__Items from a dataset__:
+-------+

Lemma select_jobs_perm keyword source_filter t :
  select_jobs keyword source_filter t ≡ₚ
  filter (fun j => where_clause keyword source_filter j = true) (jobs t).
Proof. apply merge_sort_Permutation. Qed.

Lemma select_jobs_sorted keyword source_filter t :
  StronglySorted order_by (select_jobs keyword source_filter t).
Proof. apply (StronglySorted_merge_sort order_by). Qed.

Lemma where_clause_keyword keyword j :
  no_wildcard keyword = true ->
  where_clause (Some keyword) None j = true <-> keyword_in keyword j.
Proof.
  intros Hk. unfold where_clause, keyword_in. rewrite andb_true_r.
  destruct keyword as [|c keyword]; [cbn [sql_lower]; by destruct (sql_lower (search_keyword j)) |].
  by rewrite like_contains.
Qed.

End FetchFacts.

Import FetchFacts.

(** C4 as stated fails in three ways.  The row without a date comes before
    the row dated 1969-12-31, so missing dates are not last; the keyword
    "_" finds rows whose search keyword has no "_"; and a keyword that
    differs from the stored one by the case of a letter outside A..Z finds
    nothing. *)
Lemma fetch_jobs_filter_order_fails :
  fetch_jobs (Available sample_table) (Some "python") None
    = Return {| frame_columns := selected_columns;
                frame_rows := [undated_job; old_job] |} /\
  parsed_date undated_job = None /\
  parsed_date old_job = Some "1969-12-31" /\
  fetch_jobs (Available sample_table) (Some "_") None
    = Return {| frame_columns := selected_columns;
                frame_rows := [accent_job; undated_job; old_job] |} /\
  Py.contains (Py.lower "_") (Py.lower (search_keyword undated_job)) = false /\
  fetch_jobs (Available sample_table) (Some (String "201" "COLE")) None
    = Return {| frame_columns := selected_columns; frame_rows := [] |} /\
  Py.contains (Py.lower (String "201" "COLE")) (Py.lower (search_keyword accent_job))
    = true.
Proof. repeat split; vm_compute; reflexivity. Qed.


(** * Further properties of the code *)

Import Callers Spec2.

(** ** More on the date normalizer *)

Module DateMore.

Import PyFacts.

Local Open Scope Z_scope.

Lemma span_all p s a b : span p s = (a, b) -> all p a = true.
Proof.
  revert a b. induction s as [|c s IH]; intros a b H; simpl in H.
  - by inversion H.
  - destruct (p c) eqn:Hc.
    + destruct (span p s) as [a' b'] eqn:E. inversion H; subst.
      simpl. by rewrite Hc, (IH a' b).
    + by inversion H.
Qed.

Lemma match_ago_digits unit s g :
  match_ago unit s = Some g -> all isdecimal g = true.
Proof.
  unfold match_ago.
  destruct (span isdecimal s) as [digits r1] eqn:E1.
  destruct (span isspace r1) as [ws1 r2].
  destruct (strip_prefix unit r2) as [r3|]; [| done].
  destruct (span isspace _) as [ws2 r4].
  destruct (_ && _); [| done].
  intros [= <-]. by apply (span_all _ _ _ _ E1).
Qed.

Lemma re_search_ago_digits unit s g :
  re_search_ago unit s = Some g -> all isdecimal g = true.
Proof.
  induction s as [|c s IH]; simpl.
  - destruct (match_ago unit "") eqn:E; [| done].
    intros [= <-]. by apply (match_ago_digits _ _ _ E).
  - destruct (match_ago unit (String c s)) eqn:E.
    + intros [= <-]. by apply (match_ago_digits _ _ _ E).
    + apply IH.
Qed.

Lemma offset_date_return lim today factor g d :
  0 <= factor -> all isdecimal g = true ->
  offset_date lim today factor g = Return (Some d) ->
  MINORDINAL <= d <= today.
Proof.
  intros Hf Hg. unfold offset_date, py_int.
  destruct (_ && _); [done |]. cbn [mbind py_result_bind].
  unfold timedelta. destruct (_ <=? _); [| done]. cbn [mbind py_result_bind].
  unfold minus_delta.
  destruct (Z.leb_spec MINORDINAL (today - factor * decimal g)); [| done].
  destruct (_ <=? _); [| done]. cbn [mbind py_result_bind].
  intros [= <-]. pose proof (decimal_nonneg g Hg). nia.
Qed.

Lemma offset_date_raise lim today factor g e :
  0 <= factor -> all isdecimal g = true -> MINORDINAL <= today <= MAXORDINAL ->
  offset_date lim today factor g = Raise e ->
  (e = ValueError /\ (0 < lim < String.length g)%nat) \/
  (e = OverflowError /\ today - factor * decimal g < MINORDINAL).
Proof.
  intros Hf Hg Ht. unfold offset_date, py_int.
  destruct (0 <? lim)%nat eqn:E1; [destruct (lim <? String.length g)%nat eqn:E2 |];
    cbn [andb mbind py_result_bind].
  { intros [= <-]. left. apply Nat.ltb_lt in E1, E2. split; [done | lia]. }
  all: unfold timedelta, MINORDINAL, MAXORDINAL in *;
    pose proof (decimal_nonneg g Hg);
    destruct (Z.leb_spec (Z.abs (factor * decimal g)) 999999999);
    cbn [mbind py_result_bind];
    [| intros [= <-]; right; split; [done | nia]];
    unfold minus_delta, MINORDINAL, MAXORDINAL;
    destruct (Z.leb_spec 1 (today - factor * decimal g)); cbn [andb];
    [| intros [= <-]; right; split; [done | lia]];
    destruct (Z.leb_spec (today - factor * decimal g) 3652059);
    cbn [mbind py_result_bind]; [done | nia].
Qed.

Section more.

Variable dateparser_parse : string -> Z -> py_result (option Z).
Variable int_max_str_digits : nat.

Let normalize_date := parse_relative_date dateparser_parse int_max_str_digits.

(** [parse_relative_date] applies the rules to the lower-cased and trimmed
    text. *)
Lemma normalize_date_rules today text :
  text <> "" ->
  normalize_date today (Some text) =
    date_rules int_max_str_digits today (strip (lower text))
      (dateparser_parse text today).
Proof.
  intros Hne. unfold normalize_date, date_rules.
  rewrite (normalize_date_text dateparser_parse int_max_str_digits today text Hne).
  cbv zeta. destruct (existsb _ _); [done |].
  destruct (re_search_ago "day" _) as [g|].
  { unfold offset_date. destruct (py_int _ g) as [n|]; [| done].
    cbn [mbind py_result_bind]. by rewrite Z.mul_1_l. }
  destruct (_ || _); [done |].
  destruct (re_search_ago "week" _) as [g|]; [done |].
  destruct (re_search_ago "month" _) as [g|]; [| done].
  unfold offset_date. destruct (py_int _ g) as [n|]; [| done].
  cbn [mbind py_result_bind]. by rewrite Z.mul_comm.
Qed.

End more.

(** On a text of the form "<N> unit(s) ago" the rules give the offset of
    its unit. *)
Lemma date_rules_ago lim today digits ws1 u plural ws2 fallback :
  digits <> "" -> all isdecimal digits = true ->
  ws1 <> "" -> all isspace ws1 = true ->
  ws2 <> "" -> all isspace ws2 = true ->
  date_rules lim today (ago_text digits ws1 u plural ws2) fallback
  = offset_date lim today (unit_days u) digits.
Proof.
  intros Hd Hdd Hw1 Hww1 Hw2 Hww2.
  pose proof (normalize_date_rules (fun _ _ => fallback) lim today
                (ago_text digits ws1 u plural ws2)) as H.
  rewrite ago_text_lower_strip in H by done.
  rewrite <- H by (unfold ago_text; by destruct digits).
  by rewrite normalize_date_ago.
Qed.

(** What the rules return is today or earlier, unless it comes from
    [dateparser]; and they raise only through a numeric rule. *)
Lemma date_rules_return lim today low fallback d :
  MINORDINAL <= today ->
  date_rules lim today low fallback = Return (Some d) ->
  MINORDINAL <= d <= today \/ fallback = Return (Some d).
Proof.
  intros Ht. unfold date_rules.
  destruct (existsb _ _); [intros [= <-]; left; lia |].
  destruct (re_search_ago "day" low) as [g|] eqn:E1.
  { intros H. left. apply (offset_date_return lim today 1 g); [lia | | done].
    by apply (re_search_ago_digits _ _ _ E1). }
  destruct (_ || _); [intros [= <-]; left; lia |].
  destruct (re_search_ago "week" low) as [g|] eqn:E2.
  { intros H. left. apply (offset_date_return lim today 7 g); [lia | | done].
    by apply (re_search_ago_digits _ _ _ E2). }
  destruct (re_search_ago "month" low) as [g|] eqn:E3.
  { intros H. left. apply (offset_date_return lim today 30 g); [lia | | done].
    by apply (re_search_ago_digits _ _ _ E3). }
  destruct fallback as [[d'|]|]; try done. intros [= <-]. by right.
Qed.

Lemma date_rules_raise lim today low fallback e :
  MINORDINAL <= today <= MAXORDINAL ->
  date_rules lim today low fallback = Raise e ->
  exists u g,
    re_search_ago (unit_word u) low = Some g /\
    ((e = ValueError /\ (0 < lim < String.length g)%nat) \/
     (e = OverflowError /\ today - unit_days u * decimal g < MINORDINAL)).
Proof.
  intros Ht. unfold date_rules.
  destruct (existsb _ _); [done |].
  destruct (re_search_ago "day" low) as [g|] eqn:E1.
  { intros H. exists Days, g. split; [done |].
    apply (offset_date_raise lim today 1 g e); [lia | | done | done].
    by apply (re_search_ago_digits _ _ _ E1). }
  destruct (_ || _); [done |].
  destruct (re_search_ago "week" low) as [g|] eqn:E2.
  { intros H. exists Weeks, g. split; [done |].
    apply (offset_date_raise lim today 7 g e); [lia | | done | done].
    by apply (re_search_ago_digits _ _ _ E2). }
  destruct (re_search_ago "month" low) as [g|] eqn:E3.
  { intros H. exists Months, g. split; [done |].
    apply (offset_date_raise lim today 30 g e); [lia | | done | done].
    by apply (re_search_ago_digits _ _ _ E3). }
  by destruct fallback as [[d'|]|].
Qed.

+-------+

__PROBLEM DESCRIPTION__:
From the first line of the records above down to the line containing "the row dated", repeat each line exactly as written. Include both of those lines and add nothing.

__EXERCISE OUTPUT__:
Lemma select_jobs_perm keyword source_filter t :
  select_jobs keyword source_filter t ≡ₚ
  filter (fun j => where_clause keyword source_filter j = true) (jobs t).
Proof. apply merge_sort_Permutation. Qed.

Lemma select_jobs_sorted keyword source_filter t :
  StronglySorted order_by (select_jobs keyword source_filter t).
Proof. apply (StronglySorted_merge_sort order_by). Qed.

Lemma where_clause_keyword keyword j :
  no_wildcard keyword = true ->
  where_clause (Some keyword) None j = true <-> keyword_in keyword j.
Proof.
  intros Hk. unfold where_clause, keyword_in. rewrite andb_true_r.
  destruct keyword as [|c keyword]; [cbn [sql_lower]; by destruct (sql_lower (search_keyword j)) |].
  by rewrite like_contains.
Qed.

End FetchFacts.

Import FetchFacts.

(** C4 as stated fails in three ways.  The row without a date comes before
    the row dated 1969-12-31, so missing dates are not last; the keyword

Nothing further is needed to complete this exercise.